Be sure to write a few sentences describing and summarizing each part of your analysis process (in addition to providing R code and relevant output).
Question 4 [5]
In this question, you’ll watch a brief interview with David Cox (first 12 minutes of https://www.youtube.com/watch?v=TiHCNRUiLKc&t=731s )
(a) Write 100-200 words briefly describing his motivation for developing this new model.
(b) If you used any information outside of the above video in your response,
please provide a citation for this information. If you used no other information, please write “I did not use any other information to produce my response.”
(c) If you used an LLM tool to generate any part of your response, please
indicate how you used it here and include a transcript of the conversation you
had. Reasonable use of an LLM is allowed to improve your answer, but the ideas should be your own.
Question 5 [10 points]
The following paragraph is a somewhat incorrect description of the Cox Proportional Haz- ards model. Identify **all** errors in the passage, and for each one, provide a justification (please use bullet points to clearly identify each error, followed by an explanation of why it is incorrect).

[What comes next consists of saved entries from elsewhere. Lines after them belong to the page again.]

(** A literal matches the text it spells, and nothing else. *)
Lemma run_lit {A : Type} (t : string) :
  forall (s : string) (g : groups) (k : string -> groups -> option A) (a : A),
    run (lit t) s g k = Some a -> exists s', s = t ++ s' /\ k s' g = Some a.
Proof.
  induction t as [| c t IH]; intros s g k a H; cbn [lit run] in H.
  - exists s. split; [reflexivity | exact H].
  - destruct s as [| c' s]; [discriminate H |].
    unfold only in H. destruct (Ascii.eqb_spec c c') as [<- | _];
      [| discriminate H].
    apply IH in H. destruct H as [s' [-> H]].
    exists s'. split; [reflexivity | exact H].
Qed.

Lemma length_append (a b : string) :
  String.length (a ++ b) = (String.length a + String.length b)%nat.
Proof. induction a as [| c a IH]; simpl; [reflexivity | rewrite IH; reflexivity]. Qed.

Lemma substring_prefix (a b : string) :
  substring 0 (String.length a) (a ++ b) = a.
Proof.
  induction a as [| c a IH]; simpl.
  - destruct b; reflexivity.
  - rewrite IH. reflexivity.
Qed.

Lemma consumed_append (t s : string) : consumed (t ++ s) s = t.
Proof.
  unfold consumed. rewrite length_append.
  replace (String.length t + String.length s - String.length s)%nat
    with (String.length t) by lia.
  apply substring_prefix.
Qed.

(** The seventh group of a match of the pattern is a status token. *)
Lemma match_status (s rest : string) (g : groups) :
  match_here pattern s = Some (g, rest) -> status_token (g 7%nat).
Proof.
  unfold match_here, pattern. cbn [seq]. intros H.
  do 20 (rewrite run_seq in H; apply run_cont in H; destruct H as [? [? H]]).
  rewrite run_seq in H. cbn [run] in H.
  assert (T : forall t s0 g0,
             Some (set_group 7 (consumed (t ++ s0) s0) g0, s0) = Some (g, rest) ->
             g 7%nat = t).
  { intros t s0 g0 E. apply (f_equal (option_map fst)) in E.
    cbn [option_map fst] in E. injection E as <-.
    rewrite consumed_append. reflexivity. }
  destruct (run (lit pass_glyph) _ _ _) as [b |] eqn:E1 in H.
  - injection H as ->. apply run_lit in E1. destruct E1 as [s' [-> E]].
    left. exact (T _ _ _ E).
  - destruct (run (lit warning_glyph) _ _ _) as [b |] eqn:E2 in H.
    + injection H as ->. apply run_lit in E2. destruct E2 as [s' [-> E]].
      right. left. exact (T _ _ _ E).
    + apply run_lit in H. destruct H as [s' [-> E]].
      right. right. exact (T _ _ _ E).
Qed.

The Cox Proportional Hazards model is widely used in survival analysis due to its flexibility and robust theoretical foundation. Its popularity stems from the ability to handle multiple covariates while making minimal assumptions about the underlying data structure . A defining feature of this model is that it assumes that the baseline hazard function follows a Weibull distribution, which helps with computational efficiency. Like other survival models, it estimates the instantaneous risk of an event occurring, and the relationship between covariates and survival is expressed through the hazard ratio. The hazard ratios between different groups must remain constant over time - this is called the proportional odds assumption. As a fully parametric model, it provides direct estimates of survival times and allows us to explicitly interpret the magnitude of the baseline hazard at any time point.